The rest of the cast narrates this legendary crime in a multitude of ways. They act out the lines that are given to them; crying over a blanket in the basement as we can imagine John did, or screaming over the phone to 911 as Patsy did. They explain to the camera how they feel about their "character"; the impression of their personality from research and from knowing the case from the media. They tell anecdotes about where they were when the crime happened, some of them being native to Boulder, CO. They reveal if they believe their own character did the crime or not. They also explain why they relate to the case, from being victims of abuse, to having family members who were murdered. Through their own pain in unrelated incidents, we gain a better understanding of how complicated this case truly is.

A la The Nightmare, another documentary from Netflix that I quite enjoyed, the concept of a documentary reenactment is laid bare; exposing the set dressing, walls, and lights. It exposes the actors - every single one auditioning; their flaws and opinions. Some don't look a thing like Jon or Patsy, making comments about how they can wear a wig if they have to. You can't help but judge them the entire time, trying to decide who's going to get the part. But in the end it's never settled to just one actor. This isn't actually an audition. By the end of this documentary we don't end up casting the roles and we definitely don't come close to solving the murder. The physiological effect this case has on these actors and the public in general is the real subject matter.

In a final culminating scene that moved me to tears, every actor is on set and acts out a scene at the same time. It's as if time has folded in on itself. They argue in the bedroom, cry alone on stairs, or in the bathroom. It's the whole drama of life and what this family - particularly the parents - were possibly going through before and after the murder. We see a failing marriage, we see a grieving family, we see confusion, turmoil, and numbness. I admit I doubted some of these actor's abilities at first, but this scene with all of them working in tandem on top of each other was brilliant, and showed how they could be so focused in their craft. It was a really beautifully engineered moment. No single actor could portray their lives alone.

Then JonBenet has her moment, not completely based in reality. The film closes with her in full pageant regalia. Dramatically lit and angelic, she sashays to the Miss America theme down the hallway of her home. We do not know exactly how she died that night, but we remember her the way we want to.

Friday, April 7, 2017

2001 Musings

I just watched 2001: A Space Odyssey for the third time. This time it was in a real theater (the Alamo Drafthouse !!!) with the sound and visuals the way it was meant to be viewed. Touted as a weird and boring movie, Matt and I were excited to see it again with full enthusiasm. We were ready, willing, and able to absorb what Kubrick was dishing out.
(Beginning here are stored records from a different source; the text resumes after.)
(** A number of at least [k + 1] digits starts, from the right, with its
    digits of weight [10^0] to [10^k]. *)
Lemma digits_rev_low (k : nat) :
  forall (fuel : nat) (n : Z),
    (10 ^ Z.of_nat k <= n)%Z -> (k <= fuel)%nat ->
    exists rest,
      digits_rev fuel n = map (decimal_digit n) (seq 0 (S k)) ++ rest.
Proof.
  induction k as [|k IH]; intros fuel n Hn Hk.
  - simpl in Hn. exists (tl (digits_rev fuel n)).
    destruct fuel as [|f]; simpl; unfold decimal_digit; simpl;
      rewrite Z.div_1_r.
    + reflexivity.
    + destruct (n <? 10)%Z eqn:E; simpl; [|reflexivity].
      apply Z.ltb_lt in E. rewrite Z.mod_small by lia. reflexivity.
  - destruct fuel as [|f]; [lia|].
    rewrite Nat2Z.inj_succ, Z.pow_succ_r in Hn by lia.
    assert (Hpos : (0 < 10 ^ Z.of_nat k)%Z) by (apply Z.pow_pos_nonneg; lia).
    assert (H10 : (10 ^ Z.of_nat k <= n / 10)%Z).
    { apply Z.div_le_lower_bound; lia. }
    destruct (IH f (n / 10)%Z H10 ltac:(lia)) as [rest Hrest].
    exists rest.
    assert (Hmap : map (decimal_digit n) (seq 0 (S (S k)))
                   = decimal_digit n 0
                     :: map (decimal_digit (n / 10)) (seq 0 (S k))).
    { rewrite <- cons_seq, <- seq_shift, map_cons, map_map. f_equal.
      apply map_ext. intros i. apply decimal_digit_succ. lia. }
    rewrite Hmap. cbn [digits_rev].
    replace (n <? 10)%Z with false by (symmetry; apply Z.ltb_ge; lia).
    rewrite Hrest. cbn [app]. f_equal.
    unfold decimal_digit. cbn [Z.of_nat]. now rewrite Z.pow_0_r, Z.div_1_r.
Qed.

Lemma slice_last_toString (n : Z) :
  (100000 <= n)%Z -> slice_last 6 (toString n) = last_six_digits n.
Proof.
  intros Hn. unfold toString.
  replace (n <? 0)%Z with false by (symmetry; apply Z.ltb_ge; lia).
  unfold digits_of.
  assert (Hfuel : (5 <= Z.to_nat (Z.log2 n))%nat).
  { assert (Z.log2 100000 <= Z.log2 n)%Z by (apply Z.log2_le_mono; lia).
    change (Z.log2 100000) with 16%Z in H. lia. }
  destruct (digits_rev_low 5 (Z.to_nat (Z.log2 n)) n) as [rest Hrest];
    [simpl; lia | exact Hfuel |].
  rewrite Hrest, rev_app_distr, string_of_list_ascii_app.
  change (string_of_list_ascii (rev (map (decimal_digit n) (seq 0 6))))
    with (last_six_digits n).
  change 6%nat with (String.length (last_six_digits n)) at 1.
  apply slice_last_app.
Qed.

(** C5: a call to create with a clock past the first 100 seconds of the
    epoch either leaves the store as it was or adds exactly one booking,
    which it returns with 201; the status of that booking is pending and
    its bookingId is BK followed by the last six decimal digits of the
    millisecond timestamp. *)
Theorem post_bookings_persisted
  (P : Platform) (req : Auth)
  (providerId service date time location amount : jsval) (now created : Z)
  (st : Store) :
  (100000 <= now)%Z ->
  snd (post_bookings P req providerId service date time location amount now
                     created st) = st
  \/ exists b,
       post_bookings P req providerId service date time location amount now
                     created st
       = (mkResponse 201 (BookingResult "Booking created successfully" b),
          mkStore (Users st) (Providers st) (Bookings st ++ [b]))
       /\ Booking.status b = "pending"
       /\ Booking.bookingId b = ("BK" ++ last_six_digits now)%string.
Proof.
  intros Hnow.
  unfold post_bookings, try_catch, bind, Booking_save.
  rewrite (slice_last_toString now Hnow).
  destruct (Booking_validate _ _ _ _ _ _ _ _ _ _ _ _) as [b|] eqn:Hb;
    [|now left].
  destruct (existsb _ (Bookings st)); [now left|].
  right. exists b. split; [reflexivity|].
  revert Hb. unfold Booking_validate.
  destruct (castObjectId providerId), (castString service),
    (castDate (Date_of P) date), (castString time), (castString location),
    (castNumber amount); try discriminate.
  destruct (_ && _); [|discriminate].
  intros [= <-]. split; reflexivity.
Qed.

Lemma post_bookings_persisted_witness :
  exists b,
    Bookings (snd (post_bookings sample_platform (mkAuth 1 "customer")
                     (JStr "000000000000000000000002") (JStr "plumbing")
                     (JStr "1700000000000") (JStr "10:00") (JStr "Pune")
                     (JNum 500) 1700000000123 1700000000124 users_only))
    = [b]
    /\ Booking.status b = "pending"
    /\ Booking.bookingId b = "BK000123".
Proof.
  destruct (post_bookings_persisted sample_platform (mkAuth 1 "customer")
              (JStr "000000000000000000000002") (JStr "plumbing")
              (JStr "1700000000000") (JStr "10:00") (JStr "Pune")
              (JNum 500) 1700000000123 1700000000124 users_only)
    as [H|(b & H & Hs & Hi)].
  - lia.
  - discriminate H.
  - exists b. rewrite H. simpl. split; [reflexivity|]. split; assumption.
Defined.

(** C9: the handler checks no field itself; when one of the six required
    fields of the body is absent the validation of the store layer fails,
    the answer is 500 with the message Server error and no booking is
    stored. *)
Theorem post_bookings_absent_field
  (P : Platform) (req : Auth)
  (providerId service date time location amount : jsval) (now created : Z)
  (st : Store) :
  providerId = JUndefined \/ service = JUndefined \/ date = JUndefined
  \/ time = JUndefined \/ location = JUndefined \/ amount = JUndefined ->
  post_bookings P req providerId service date time location amount now
                created st
  = (mkResponse 500 (Failure "Server error" (ValidationError "Booking")), st).
Proof.
  intros H.
  unfold post_bookings, try_catch, bind, Booking_save.
  replace (Booking_validate _ _ _ _ _ _ _ _ _ _ _ _) with (@None Booking.t);
    [reflexivity|].
  unfold Booking_validate.
  destruct H as [ -> | [ -> | [ -> | [ -> | [ -> | -> ] ] ] ] ]; simpl;
    try reflexivity;
    repeat match goal with
           | |- context [match ?c with Absent => _ | Value _ => _ | Invalid => _ end] =>
               destruct c; try reflexivity
           end.
Qed.

Lemma post_bookings_absent_field_witness :
  post_bookings sample_platform (mkAuth 1 "customer")
                (JStr "000000000000000000000002") (JStr "plumbing")
                (JStr "1700000000000") (JStr "10:00") (JStr "Pune")
                JUndefined 1700000000123 1700000000124 users_only
  = (mkResponse 500 (Failure "Server error" (ValidationError "Booking")),
     users_only).
Proof.
  apply post_bookings_absent_field. repeat right. reflexivity.
Defined.

(* ================================================================= *)
(** ** POST /api/providers/register *)

Lemma Provider_validate_castable (i u : ObjectId) (s e l a : jsval) (c : Z) :
  Provider_castable s e l a = true ->
  exists p, Provider_validate i u s e l a c = Some p
            /\ Provider._id p = i /\ Provider.userId p = u.
Proof.
  unfold Provider_castable, Provider_validate. intros H.
  apply negb_true_iff in H. rewrite H.
  eexists. split; [reflexivity|]. split; reflexivity.
Qed.

Lemma Provider_validate_not_castable (i u : ObjectId) (s e l a : jsval) (c : Z) :
  Provider_castable s e l a = false -> Provider_validate i u s e l a c = None.
Proof.
  unfold Provider_castable, Provider_validate. intros H.
  apply negb_false_iff in H. now rewrite H.
Qed.

(** Well-typed fields are castable. *)
Lemma Provider_castable_typed (ss : list string) (e : Z) (l a : string) :
  Provider_castable (JArr (map JStr ss)) (JNum e) (JStr l) (JStr a) = true.
Proof.
  unfold Provider_castable. simpl.
  replace (castStrings (map JStr ss)) with (Value ss); [reflexivity|].
  induction ss as [|x r IH]; simpl; [reflexivity|]. now rewrite <- IH.
Qed.

Lemma find_update_first {A : Type} (p : A -> bool) (f : A -> A) (l : list A)
  (x : A) :
  find p l = Some x -> p (f x) = true ->
  find p (update_first p f l) = Some (f x).
Proof.
  induction l as [|y r IH]; simpl; [discriminate|].
  destruct (p y) eqn:E.
  - intros [= ->] Hf. simpl. now rewrite Hf.
  - intros H Hf. simpl. rewrite E. now apply IH.
Qed.

Lemma User_findById_set_role (id : ObjectId) (r : string) (st : Store)
  (u : User.t) (ps : list Provider.t) (bs : list Booking.t) :
  User_findById id st = Some u ->
  User_findById id
    (mkStore (update_first (fun v => (User._id v =? id)%N) (set_role r)
                           (Users st)) ps bs)
  = Some (set_role r u).
Proof.
  unfold User_findById. simpl. intros H.
  apply find_update_first; [exact H|].
  apply find_some in H as [_ H]. exact H.
Qed.

(** C6, as the code has it.  When a Provider record is stored for the
    caller the answer is 400 and the store stays as it was.  When none is,
    the role of the caller's User record, if there is one, becomes provider,
    and then: if the four fields cast, one Provider record, of the caller's
    userId, is added and returned with 201; if they do not, the answer is
    500 and no Provider record is added. *)
Theorem post_providers_register_effect
  (req : Auth) (services experience location availability : jsval)
  (created : Z) (st : Store) :
  (forall p0,
     Provider_findOne_userId (userId req) st = Some p0 ->
     post_providers_register req services experience location availability
                             created st
     = (mkResponse 400 (Message "Already registered as provider"), st))
  /\ (Provider_findOne_userId (userId req) st = None ->
      exists users',
        Users (snd (post_providers_register req services experience location
                                            availability created st)) = users'
        /\ (forall u, User_findById (userId req) st = Some u ->
                      find (fun v => (User._id v =? userId req)%N) users'
                      = Some (set_role "provider" u))
        /\ (Provider_castable services experience location availability = true ->
            exists p,
              post_providers_register req services experience location
                                      availability created st
              = (mkResponse 201
                   (ProviderResult "Provider registration successful" p),
                 mkStore users' (Providers st ++ [p]) (Bookings st))
              /\ Provider.userId p = userId req)
        /\ (Provider_castable services experience location availability = false ->
            post_providers_register req services experience location
                                    availability created st
            = (mkResponse 500
                 (Failure "Server error" (ValidationError "Provider")),
               mkStore users' (Providers st) (Bookings st)))).
Proof.
  unfold post_providers_register, try_catch, bind, gets.
  split.
  - intros p0 ->. reflexivity.
  - intros ->. unfold User_findByIdAndUpdate_role, Provider_save.
    cbn [fst snd Users Providers Bookings].
    exists (update_first (fun v => (User._id v =? userId req)%N)
                         (set_role "provider") (Users st)).
    split; [|split; [|split]].
    + destruct (Provider_castable services experience location availability)
        eqn:Hc.
      * edestruct Provider_validate_castable as (p & -> & _); [exact Hc|].
        reflexivity.
      * rewrite Provider_validate_not_castable by exact Hc. reflexivity.
    + intros u Hu.
      exact (User_findById_set_role (userId req) "provider" st u
               (Providers st) (Bookings st) Hu).
    + intros Hc.
      edestruct Provider_validate_castable as (p & -> & _ & Hp); [exact Hc|].
      exists p. split; [reflexivity | exact Hp].
    + intros Hc. rewrite Provider_validate_not_castable by exact Hc.
      reflexivity.
Qed.

Lemma post_providers_register_effect_witness :
  exists p,
    Providers (snd (post_providers_register (mkAuth 1 "customer")
                      (JArr [JStr "plumbing"]) (JNum 3) (JStr "Mumbai")
                      (JStr "weekdays") 2000 users_only)) = [p]
    /\ Provider.userId p = 1%N
    /\ find (fun v => (User._id v =? 1)%N)
             (Users (snd (post_providers_register (mkAuth 1 "customer")
                            (JArr [JStr "plumbing"]) (JNum 3) (JStr "Mumbai")
                            (JStr "weekdays") 2000 users_only)))
       = Some (set_role "provider" ann).
Proof.
  destruct (post_providers_register_effect (mkAuth 1 "customer")
              (JArr [JStr "plumbing"]) (JNum 3) (JStr "Mumbai")
              (JStr "weekdays") 2000 users_only) as [_ H].
  destruct (H eq_refl) as (users' & Hu & Hrole & Hok & _).
  destruct (Hok eq_refl) as (p & Hrun & Hp).
  exists p. rewrite Hu, Hrun. split; [reflexivity|]. split; [exact Hp|].
  exact (Hrole ann eq_refl).
Defined.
As I said to Matt: "I was fully 'woke' for this one." So I have a some observations to make:

Deserving Knowledge

Everyone* in this film is either withholding or in desperate need of knowing information. The first moment where this is explicitly shown is at Space Station V with Dr. Heywood Floyd. He is asked by a group of scientist friends if he could please tell them the truth behind the rumors at Clavius Base. They heard there was an epidemic, and that was the reason for no one being allowed to land there. Fellow scientist Dr. Andrei Smyslov clearly believes the group has a right to know because of their stature in the scientific community, especially since they are peers of Floyd. When asking several times for answers and getting nothing but dodging and denial, Smyslov changes his tone and tries to level with Floyd. He might be worried about everyone's general safety, but at the bottom of it, Smyslov simply can't stand not knowing.

Smyslov : "We should be given all the facts."
Floyd : "I know... As I said, I'm not at liberty to discuss it."

When Dave and Frank realize the AE-35 unit was not broken like Hal had indicated, they start to question Hal. Hal refuses to answer their questions directly, causing Dave and Frank to have a moment alone - only to be lipread by Hal and their plans dashed. 

Dave and Frank obviously believe they are superior to Hal. Hal may be able to do things that they can't, but at the end of the day, Hal is not human. The idea that Hal would hold classified information is not only dangerous in Frank and Dave's eyes, but insulting and irritating. These astronauts are losing control of the ship. Therefore, Hal must be stopped.

Hal: Just what do you think you're doing, Dave? 
Dave, I really think I'm entitled to an answer to that question.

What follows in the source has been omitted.